Full disclosure to start: Just like
dancepunk and seafood, I was a late, late Netflix adopter. In fact, I didn't subscribe until a month or so ago because I really don't watch that many movies, and I didn't think it would be worth the money to get one or two DVD's a month. So as you can imagine, it took me about one day to become a total convert and queue up my first 50 -- and it's definitely changed my entertainment habits, since I'm now watching two or three movies a week instead of zero.

But the reason I'm writing about Netflix here isn't to tell you how excited I am to access
every movie Dolph Lundgren ever made. The interaction design of the Netflix website makes it an absolute pleasure to use, and I want to highlight some of the behaviors that, in my opinion, make the user experience so enjoyable.

The first great thing about it is the "back-of-box" feature, where mousing over a movie gets you a pop up preview with synopsis, average ratings, and details like genre, actors and director. The best thing about this feature, though, is that it's universal; anywhere a movie is referenced on the site (by image, text link, or in your queue) you can hover and get this popup.
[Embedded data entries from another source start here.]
(* ===== verification/DownloadEnds.v ===== *)
(** * With an honest server two downloads are enough

    The prefix a download resumes from was received under the right tag, but nothing has
    vouched for its bytes.  When they are wrong the digest shows it, the prefix is thrown
    away, and the next download starts from nothing. *)

From stdpp Require Import gmap strings.
From S2P Require Import Prelude Text Doubles Sha256 Pmtiles Archive Manifest Resolver Download DownloadFacts.
Local Open Scope Z_scope.

(** Nothing is rejected, nobody aborts, there is room, and the server sends the archive,
    whole or from the byte it is asked for. *)
Class HonestServer (m : OfflineMapPackageManifest) (archive : list Z) `{DownloadWorld} : Prop := {
  hs_calls n : call_fails n = None;
  hs_signal n : signal_aborted n = false;
  hs_room n k : estimate_available n = Some k -> ar_byteLength m <= k;
  hs_styles f n : validate_styles = Some f -> f n = None;
  hs_whole n : exists response chunks, open_archive n (packageId m) None = inl response /\
    rs_status response = 200 /\ rs_etag response = Some (ar_etag m) /\
    rs_body response = Some (map BodyChunk chunks) /\ concat chunks = archive;
  hs_rest n start : 0 < start < ar_byteLength m ->
    exists response chunks, open_archive n (packageId m) (Some (start, ar_etag m)) = inl response /\
      rs_status response = 206 /\ rs_etag response = Some (ar_etag m) /\
      parseRangeStart (rs_contentRange response) = Some start /\
      rs_body response = Some (map BodyChunk chunks) /\ concat chunks = drop (Z.to_nat start) archive;
}.

(** A start of [kept], continued with the rest of the archive, is not the archive and has
    its digest. *)
Definition collision (kept archive : list Z) : Prop :=
  exists n, take n kept ++ drop n archive <> archive /\
    length (take n kept ++ drop n archive) = length archive /\
    FIPS.hash_hex (take n kept ++ drop n archive) = FIPS.hash_hex archive.

(** What the storage has of the archive of a package. *)
Definition kept_bytes (id : string) (st : PackageStorage) : list Z := default [] (st_partial st !! id).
It's a great feature that really helps users explore new movies, and its consistency is very comforting.

The next thing I love is the queue handling. When I started Netflix I figured I'd have maybe five or six movies in my queue at once... man, talk about underestimation. Turns out that since you can queue any movie that you might like to see someday, the numbers add up fast (I weigh in on the low side; right now I have 70 and my three netflix-friends have 126, 291 and 563 [!]). As a result, the queue handling interface needs to be intuitive and scalable, which is accomplished by providing multiple ways to move movies around the queue.
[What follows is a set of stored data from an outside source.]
(* ===== verification/Writer.v ===== *)
(** * The writer of a downloadable archive

    packages/cli/src/lib/tile-pmtiles.ts: the tiles of an area are taken from an MBTiles
    database and written as one archive (PMTiles), which the page reads
    ([Pmtiles]).  The database is its two tables; a file is its bytes, and the temporary
    files, their renaming and their removal are left out, like the statistics the code
    keeps about them.  BigInts and the numbers the code keeps below 2^53 are [Z].
    node:zlib, JSON text and [Math.log] are parameters. *)

From stdpp Require Import gmap sorting.
From S2P Require Import Prelude Text Words Doubles NumberText Sha256 TileId Pmtiles Archive Manifest Request.
From Stdlib Require Import QArith_base Qround Qabs Qreduction Lqa.
Local Open Scope Z_scope.

Definition PMTILES_HEADER_LENGTH : Z := 127.
Definition PMTILES_ROOT_MAX_COMPRESSED_LENGTH : Z := 16257.
Definition PMTILES_VERSION : Z := 3.
Definition INTERNAL_COMPRESSION_GZIP : Z := 2.
Definition TILE_COMPRESSION_NONE : Z := 1.
Definition TILE_COMPRESSION_GZIP : Z := 2.
Definition TILE_TYPE_MVT : Z := 1.

(** [gzipSync(bytes, { level: 9 })], [gunzipSync], [JSON.parse] of a column and
    [Buffer.from(JSON.stringify(value))]. *)
Class NodeCodecs := {
  gzipSync : list Z -> list Z;
  gunzipSync : list Z -> outcome (list Z);
  parse_text : string -> outcome json;
  json_bytes : json -> list Z;
}.

Class MathLog := { math_log : number -> number }.

(** ** The records *)

Record PmtilesHeader := {
  ph_rootOffset : Z;
  ph_rootLength : Z;
  ph_metadataOffset : Z;
  ph_metadataLength : Z;
  ph_leafOffset : Z;
  ph_leafLength : Z;
  ph_tileDataOffset : Z;
  ph_tileDataLength : Z;
  ph_addressedTiles : Z;
  ph_tileEntries : Z;
  ph_tileContents : Z;
  ph_clustered : bool;
  ph_internalCompression : Z;
  ph_tileCompression : Z;
  ph_tileType : Z;
  ph_minZoom : Z;
  ph_maxZoom : Z;
  ph_bounds : Bounds;
  ph_centerZoom : Z;
  ph_longitude : number;
  ph_latitude : number;
}.

Record TileEntry := {
  te_tileId : Z;
  te_offset : Z;
  te_length : Z;
  te_runLength : Z;
  te_sourceOffset : option Z;
}.

Record DirectorySections := {
  ds_root : list Z;
  ds_leaves : list Z;
  ds_leafCount : nat;
}.

(** ** Numbers and directories *)

(** The [do] loop; a turn takes seven bits. *)
Fixpoint writeVarint_loop (fuel : nat) (remaining : Z) : list Z :=
  match fuel with
  | O => []
  | S fuel =>
      let byte := Z.land remaining 127 in
      let remaining := Z.shiftr remaining 7 in
      if 0 <? remaining then Z.lor byte 128 :: writeVarint_loop fuel remaining else [byte]
  end.

Definition writeVarint (value : Z) : outcome (list Z) :=
  if value <? 0 then Throw "PMTiles varint cannot encode a negative value"
  else Ok (writeVarint_loop (S (Z.to_nat (Z.log2 value))) value).

(** A pass over the entries: a number each. *)
Fixpoint write_pass (values : list Z) : outcome (list Z) :=
  match values with
  | [] => Ok []
  | value :: values => bytes ← writeVarint value; rest ← write_pass values; Ok (bytes ++ rest)
  end.

Fixpoint tile_id_deltas (previousTileId : Z) (entries : list TileEntry) : list Z :=
  match entries with
  | [] => []
  | e :: entries => te_tileId e - previousTileId :: tile_id_deltas (te_tileId e) entries
  end.

(** The last pass: 0 for an entry that starts where the one before it ends. *)
Fixpoint offset_codes (index : nat) (nextByte : Z) (entries : list TileEntry) : list Z :=
  match entries with
  | [] => []
  | e :: entries =>
      (if ((0 <? index)%nat && (te_offset e =? nextByte)) then 0 else te_offset e + 1)
      :: offset_codes (S index) (te_offset e + te_length e) entries
  end.

Section writer.
Context `{NodeCodecs} `{ArchiveCodecs}.

Definition writeDirectory (entries : list TileEntry) : outcome (list Z) :=
  match entries with
  | [] => Throw "PMTiles directory cannot be empty"
  | _ =>
      count ← writeVarint (Z.of_nat (length entries));
      ids ← write_pass (tile_id_deltas 0 entries);
      runs ← write_pass (map te_runLength entries);
      lengths ← write_pass (map te_length entries);
      offsets ← write_pass (offset_codes 0 0 entries);
      Ok (gzipSync (count ++ ids ++ runs ++ lengths ++ offsets))
  end.

(** The leaves of a split and the entries that point to them; [written] is the length of
    the leaves before. *)
Fixpoint leaf_directories (written : Z) (groups : list (list TileEntry)) : outcome (list (list Z) * list TileEntry) :=
  match groups with
  | [] => Ok ([], [])
  | leafEntries :: groups =>
      leaf ← writeDirectory leafEntries;
      '(leaves, pointers) ← leaf_directories (written + Z.of_nat (length leaf)) groups;
      Ok (leaf :: leaves,
          {| te_tileId := match leafEntries with e :: _ => te_tileId e | [] => 0 end;
             te_offset := written; te_length := Z.of_nat (length leaf); te_runLength := 0; te_sourceOffset := None |} :: pointers)
  end.

(** [Math.ceil(chunkSize * 1.75)]: exact, the size is far below 2^51. *)
Definition next_chunk_size (total chunkSize : nat) : nat := Nat.min total ((7 * chunkSize + 3) / 4).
First, you can do a very 2.0 drag-and-drop (it'll even scroll for you if needed), which helps the page feel more responsive and engaging. There's also an option to edit the ordinal position of any queue item, which seems awkward but could be a useful shortcut for moving films to second on the list or something. Finally, there's a "Move to Top" shortcut for each movie, which is great because it lets you quickly promote whatever you want to watch next while scanning your queue. My only quarrel is that there's no way to quickly remove a single item -- instead, each movie has a checkbox for "Remove" and then an "Update" button at the bottom of the queue to commit all your removals. Since everything else in the queue interface is pleasantly real-time, I think removal should be as well.

Finally, I like the way Netflix handles ratings. Anywhere you see at a movie description, you can quickly rate it 1 to 5 stars (or change your previous rating), whether you've rented it or not. The more movies a user rates, the better their recommendations will be, and the ubiquity and reversability of the process make populating the recommender profile something that happens naturally alongside the user's normal browsing goals.